[Problem requirements]: Below are the records; copy exactly the stretch from the line containing "Record system_ok (sys" through the line containing "by eapply calm_next.", both ends included, and nothing else.

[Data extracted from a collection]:
(** An operation of a caller *)
Lemma polite_next {B} (o : op B) k r c s s' :
  polite (Do o k) -> exec o c s = Some (r, s') -> thread_alive s = true -> polite (k r).
Proof.
  intros Hp H Ha. run_op o H; try destruct x; simpl in *; try done; try apply Hp; congruence.
Qed.

Lemma polite_effect {B} (o : op B) k r c s s' :
  polite (Do o k) -> exec o c s = Some (r, s') -> thread_alive s = true ->
  (atomics s' Flags = atomics s Flags /\ atomics s' Phase = atomics s Phase) \/ wakes (atomics s' Phase) (k r).
Proof.
  intros Hp H Ha. run_op o H; try destruct x; simpl in *; auto; try done; try congruence; right; apply Hp.
Qed.

(** Callers only add to the flags. *)
Lemma polite_flags {B} (o : op B) k r c s s' w :
  polite (Do o k) -> exec o c s = Some (r, s') -> thread_alive s = true ->
  flags_in w (atomics s Flags) -> flags_in w (atomics s' Flags).
Proof.
  intros Hp H Ha Hw. run_op o H; try destruct x; simpl in *; auto; try done. by apply flags_in_lor_l.
Qed.

Lemma polite_has {B} (o : op B) k r c s s' f :
  polite (Do o k) -> exec o c s = Some (r, s') -> has (atomics s Flags) f = true -> has (atomics s' Flags) f = true.
Proof. intros Hp H Hf. run_op o H; try destruct x; simpl in *; auto; try done. by apply has_lor_l. Qed.

Lemma exec_alive {B} (o : op B) r c s s' : exec o c s = Some (r, s') -> thread_alive s' = thread_alive s.
Proof. intros H. by run_op o H. Qed.

Lemma wakes_next {B} (o : op B) k r c s s' :
  wakes (atomics s Phase) (Do o k) -> exec o c s = Some (r, s') -> thread_alive s = true ->
  wake_token s' = true \/ (atomics s' Phase = atomics s Phase /\ wakes (atomics s Phase) (k r)).
Proof.
  intros Hw H Ha. run_op o H; try destruct x; simpl in *; auto; try done.
  by rewrite Ha in *.
Qed.

Lemma polite_token {B} (o : op B) k r c s s' :
  polite (Do o k) -> exec o c s = Some (r, s') -> wake_token s = true -> wake_token s' = true.
Proof. intros Hp H Ht. run_op o H; try destruct x; simpl in *; auto; done. Qed.

Lemma polite_submissions {B} (o : op B) k r c s s' :
  polite (Do o k) -> exec o c s = Some (r, s') -> submissions s' = submissions s.
Proof. intros Hp H. run_op o H; try destruct x; simpl in *; auto; done. Qed.

(** ** The invariant of the system *)

Definition awake (sys : System) : Prop :=
  calm (atomics (shared sys) Flags) (atomics (shared sys) Phase) (scheduler sys) \/
  wake_token (shared sys) = true \/
  Exists (fun x => wakes (atomics (shared sys) Phase) x.2) (callers sys).

Record system_ok (sys : System) : Prop := {
  sy_careful : careful (scheduler sys);
  sy_settles : settles (scheduler sys);
  sy_timely : exists b, timely b (scheduler sys) /\ (b = true -> has (atomics (shared sys) Flags) FLAG_FORCE = true);
  sy_polite : thread_alive (shared sys) = true -> Forall (fun x => polite x.2) (callers sys);
  sy_dead : thread_alive (shared sys) = false -> exists u, scheduler sys = Ret (inr u);
  sy_awake : thread_alive (shared sys) = true -> awake sys
}.

Lemma spawn_ok phase : system_ok (spawn phase).
Proof.
  split; simpl; try done.
  - exists false. split; [|done]. intros. left. simpl. lia.
  - intros _. left. simpl. done.
Qed.

(** Steps of the scheduler *)
Lemma scheduler_step_ok sys c sys' : system_ok sys -> step sys (StepScheduler c) = Some sys' -> system_ok sys'.
Proof.
  intros [Hcar Hset (b & Ht & Hb) Hpol Hdead Haw] H. simpl in H.
  destruct (scheduler sys) as [[l|u]|B o k] eqn:Esch.
  - injection H as <-. split; simpl; try done.
    + apply iteration_careful.
    + apply iteration_settles.
    + exists b. split; [|done]. by apply iteration_timely.
    + intros Hd. destruct (Hdead Hd) as [u Hu]. done.
    + intros Ha. left. apply iteration_calm.
  - destruct (thread_alive (shared sys)) eqn:Ea; [|done]. injection H as <-. split; simpl; eauto; try done.
  - destruct (exec o c (shared sys)) as [[r s']|] eqn:Ex; [|done]. injection H as <-.
    pose proof (exec_alive _ _ _ _ _ Ex) as Ealive.
    split; simpl; try rewrite Ealive; try done.
    + by eapply careful_next.
    + by eapply settles_next.
    + by eapply timely_next.
    + intros Hd. destruct (Hdead Hd) as [u Hu]. done.
    + intros Ha. destruct (Haw Ha) as [Hc|[Htok|Hex]].
      * left. simpl. rewrite Esch in Hc. by eapply calm_next.
      * destruct (token_next _ _ _ _ _ _ Hset Ex Htok) as [H|[a H]]; [by right; left|left; simpl; by rewrite H].
      * destruct (phase_next _ _ _ _ _ _ Hset Ex) as [H|[a H]]; [|left; simpl; by rewrite H].
        right. right. simpl. by rewrite H.
Qed.

Lemma Exists_insert {A} (P : A -> Prop) l i x : (i < length l)%nat -> P x -> Exists P (<[i:=x]> l).
Proof.
  intros Hi Hx. apply Exists_exists. exists x. split; [|done]. apply list_elem_of_lookup. exists i.
  by rewrite list_lookup_insert_eq.
Qed.

Lemma Exists_insert_other {A} (P : A -> Prop) l i x y :
  l !! i = Some y -> (P y -> P x) -> Exists P l -> Exists P (<[i:=x]> l).
Proof.
  intros Hi Hxy (z & Hz & HP)%Exists_exists. apply list_elem_of_lookup in Hz as [j Hj].
  apply Exists_exists. destruct (decide (i = j)) as [<-|Hne].
  - assert (z = y) as -> by congruence. exists x. split; [|auto]. apply list_elem_of_lookup. exists i.
    apply list_lookup_insert_eq. by eapply lookup_lt_Some.
  - exists z. split; [|done]. apply list_elem_of_lookup. exists j. by rewrite list_lookup_insert_ne.
Qed.

(** Steps of a caller, while the scheduler runs *)
Lemma caller_awake sys i c fn {B} (o : op B) k r s' :
  system_ok sys -> thread_alive (shared sys) = true -> callers sys !! i = Some (fn, Do o k) ->
  exec o c (shared sys) = Some (r, s') ->
  awake {| shared := s'; scheduler := scheduler sys; callers := <[i := (fn, k r)]> (callers sys) |}.
Proof.
  intros Hok Ha Hi Ex. pose proof (sy_polite _ Hok Ha) as Hpol. rewrite Forall_lookup in Hpol. specialize (Hpol i _ Hi). cbn [snd] in Hpol.
  pose proof (lookup_lt_Some _ _ _ Hi) as Hlt.
  destruct (polite_effect _ _ _ _ _ _ Hpol Ex Ha) as [[Hf Hp]|Hw].
  2: { right. right. simpl. by apply Exists_insert. }
  destruct (sy_awake _ Hok Ha) as [Hc|[Htok|Hex]]; unfold awake; simpl.
  - left. by rewrite Hf, Hp.
  - right. left. by eapply polite_token.
  - right. apply Exists_exists in Hex as (z & Hz & Hzw).
    destruct (decide (wake_token s' = true)) as [|Hno]; [by left|]. right.
    apply (Exists_insert_other _ (callers sys) i (fn, k r) (fn, Do o k)); [done| |].
    + simpl. rewrite Hp. intros Hw'. destruct (wakes_next _ _ _ _ _ _ Hw' Ex Ha) as [?|[_ ?]]; done.
    + apply Exists_exists. exists z. split; [done|]. by rewrite Hp.
Qed.

Lemma caller_step_ok sys i c sys' : system_ok sys -> step sys (StepCaller i c) = Some sys' -> system_ok sys'.
Proof.
  intros Hok H. simpl in H. destruct (callers sys !! i) as [[fn p]|] eqn:Ei; [|done]. simpl in H.
  destruct p as [[[]|res]|B o k]; [|done|].
  - injection H as <-. destruct Hok as [Hcar Hset Ht Hpol Hdead Haw]. split; simpl; try done.
    + intros Ha. apply Forall_insert; [auto|apply body_polite].
    + intros Ha. destruct (Haw Ha) as [Hc|[Htok|Hex]]; unfold awake; simpl; auto. right. right.
      by eapply Exists_insert_other.
  - destruct (exec o c (shared sys)) as [[r s']|] eqn:Ex; [|done]. injection H as <-.
    pose proof (exec_alive _ _ _ _ _ Ex) as Ealive. destruct (thread_alive (shared sys)) eqn:Ea.
    + pose proof (sy_polite _ Hok Ea) as Hpol. rewrite Forall_lookup in Hpol. pose proof (Hpol i _ Ei) as Hp. cbn [snd] in Hp.
      split; simpl; try apply Hok.
      * destruct (sy_timely _ Hok) as (b & Hb1 & Hb2). exists b. split; [done|]. intros Hb.
        specialize (Hb2 Hb). by eapply polite_has.
      * intros _. apply Forall_insert; [by apply Forall_lookup|]. cbn [snd]. by eapply polite_next; [exact Hp|exact Ex|].
      * rewrite Ealive. done.
      * intros _. by eapply caller_awake.
    + split; simpl; try apply Hok; try (rewrite Ealive; done).
      * destruct (sy_dead _ Hok Ea) as [u Hu]. rewrite Hu. by exists false.
      * rewrite Ealive. intros _. by apply Hok.
Qed.

Lemma step_ok sys l sys' : system_ok sys -> step sys l = Some sys' -> system_ok sys'.
Proof.
  destruct l as [c|i c|fn]; [apply scheduler_step_ok|apply caller_step_ok|].
  intros [Hcar Hset Ht Hpol Hdead Haw] [= <-]. split; simpl; try done.
  - intros Ha. apply Forall_app. split; [auto|]. constructor; [apply body_polite|constructor].
  - intros Ha. destruct (Haw Ha) as [Hc|[Htok|Hex]]; unfold awake; simpl; auto. right. right. apply Exists_app. auto.
Qed.

Lemma run_ok sys ls sys' : system_ok sys -> run sys ls = Some sys' -> system_ok sys'.
Proof.
  revert sys. induction ls as [|l ls IH]; intros sys Hok H; simpl in H; [by injection H as <-|].
  destruct (step sys l) as [s1|] eqn:E; [|done]. simpl in H. eauto using step_ok.
Qed.

Lemma reachable_ok sys : reachable sys -> system_ok sys.
Proof. intros (phase & ls & H). eauto using run_ok, spawn_ok. Qed.

(** ** Hints are not lost *)

(** The hint [w] is flagged, or the scheduler is about to deal with it. *)
Definition owed (w : Z) (sys : System) : Prop :=
  flags_in w (atomics (shared sys) Flags) \/ pays w (scheduler sys).

(** Since [before], a refresh was submitted that is as urgent as [w] asks for. *)
Definition served (w : Z) (before : list RefreshUrgency) (sys : System) : Prop :=
  exists u new, submissions (shared sys) = new ++ before /\ u ∈ new /\
    urgency_rank (flags_urgency w) <= urgency_rank u.

Lemma pays_next {B} (o : op B) k r c s s' w :
  pays w (Do o k) -> exec o c s = Some (r, s') ->
  pays w (k r) \/ flags_in w (atomics s' Flags) \/
  exists u, submissions s' = u :: submissions s /\ urgency_rank (flags_urgency w) <= urgency_rank u.
Proof.
  intros Hp H. run_op o H; try destruct x; simpl in *; auto; try done.
  - right. left. by apply flags_in_lor_r.
  - right. right. eexists. split; [done|]. apply Hp.
  - left. apply Hp.
  - left. apply Hp.
Qed.

Lemma careful_flags {B} (o : op B) k r c s s' w :
  careful (Do o k) -> exec o c s = Some (r, s') -> flags_in w (atomics s Flags) ->
  flags_in w (atomics s' Flags) \/ pays w (k r).
Proof.
  intros Hc H Hw. run_op o H; try destruct x; simpl in *; auto; try done.
  - right. by apply Hc.
  - left. by apply flags_in_lor_l.
Qed.

Lemma exec_submissions {B} (o : op B) r c s s' : exec o c s = Some (r, s') ->
  exists new, submissions s' = new ++ submissions s.
Proof. intros H. run_op o H; try (by exists []). by eexists [_]. Qed.

Lemma step_submissions sys l sys' : step sys l = Some sys' ->
  exists new, submissions (shared sys') = new ++ submissions (shared sys).
Proof.
  intros H. destruct l as [c|i c|fn]; simpl in H; [|destruct (callers sys !! i) as [[fn p]|]; [|done]; simpl in H|].
  - destruct (scheduler sys) as [[l|u]|B o k]; [injection H as <-; by exists []| |].
    + destruct (thread_alive _); [|done]. injection H as <-. by exists [].
    + destruct (exec o c (shared sys)) as [[r s']|] eqn:E; [|done]. injection H as <-. by eapply exec_submissions.
  - destruct p as [[u|res]|B o k]; [injection H as <-; by exists []|done|].
    destruct (exec o c (shared sys)) as [[r s']|] eqn:E; [|done]. injection H as <-. by eapply exec_submissions.
  - injection H as <-. by exists [].
Qed.

Lemma served_step w before sys l sys' : served w before sys -> step sys l = Some sys' -> served w before sys'.
Proof.
  intros (u & new & H & Hu & Hr) (new' & H')%step_submissions. exists u, (new' ++ new).
  split_and!; [by rewrite H', H, app_assoc|apply elem_of_app; auto|done].
Qed.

[Answer section]:
Record system_ok (sys : System) : Prop := {
  sy_careful : careful (scheduler sys);
  sy_settles : settles (scheduler sys);
  sy_timely : exists b, timely b (scheduler sys) /\ (b = true -> has (atomics (shared sys) Flags) FLAG_FORCE = true);
  sy_polite : thread_alive (shared sys) = true -> Forall (fun x => polite x.2) (callers sys);
  sy_dead : thread_alive (shared sys) = false -> exists u, scheduler sys = Ret (inr u);
  sy_awake : thread_alive (shared sys) = true -> awake sys
}.

Lemma spawn_ok phase : system_ok (spawn phase).
Proof.
  split; simpl; try done.
  - exists false. split; [|done]. intros. left. simpl. lia.
  - intros _. left. simpl. done.
Qed.

(** Steps of the scheduler *)
Lemma scheduler_step_ok sys c sys' : system_ok sys -> step sys (StepScheduler c) = Some sys' -> system_ok sys'.
Proof.
  intros [Hcar Hset (b & Ht & Hb) Hpol Hdead Haw] H. simpl in H.
  destruct (scheduler sys) as [[l|u]|B o k] eqn:Esch.
  - injection H as <-. split; simpl; try done.
    + apply iteration_careful.
    + apply iteration_settles.
    + exists b. split; [|done]. by apply iteration_timely.
    + intros Hd. destruct (Hdead Hd) as [u Hu]. done.
    + intros Ha. left. apply iteration_calm.
  - destruct (thread_alive (shared sys)) eqn:Ea; [|done]. injection H as <-. split; simpl; eauto; try done.
  - destruct (exec o c (shared sys)) as [[r s']|] eqn:Ex; [|done]. injection H as <-.
    pose proof (exec_alive _ _ _ _ _ Ex) as Ealive.
    split; simpl; try rewrite Ealive; try done.
    + by eapply careful_next.
    + by eapply settles_next.
    + by eapply timely_next.
    + intros Hd. destruct (Hdead Hd) as [u Hu]. done.
    + intros Ha. destruct (Haw Ha) as [Hc|[Htok|Hex]].
      * left. simpl. rewrite Esch in Hc. by eapply calm_next.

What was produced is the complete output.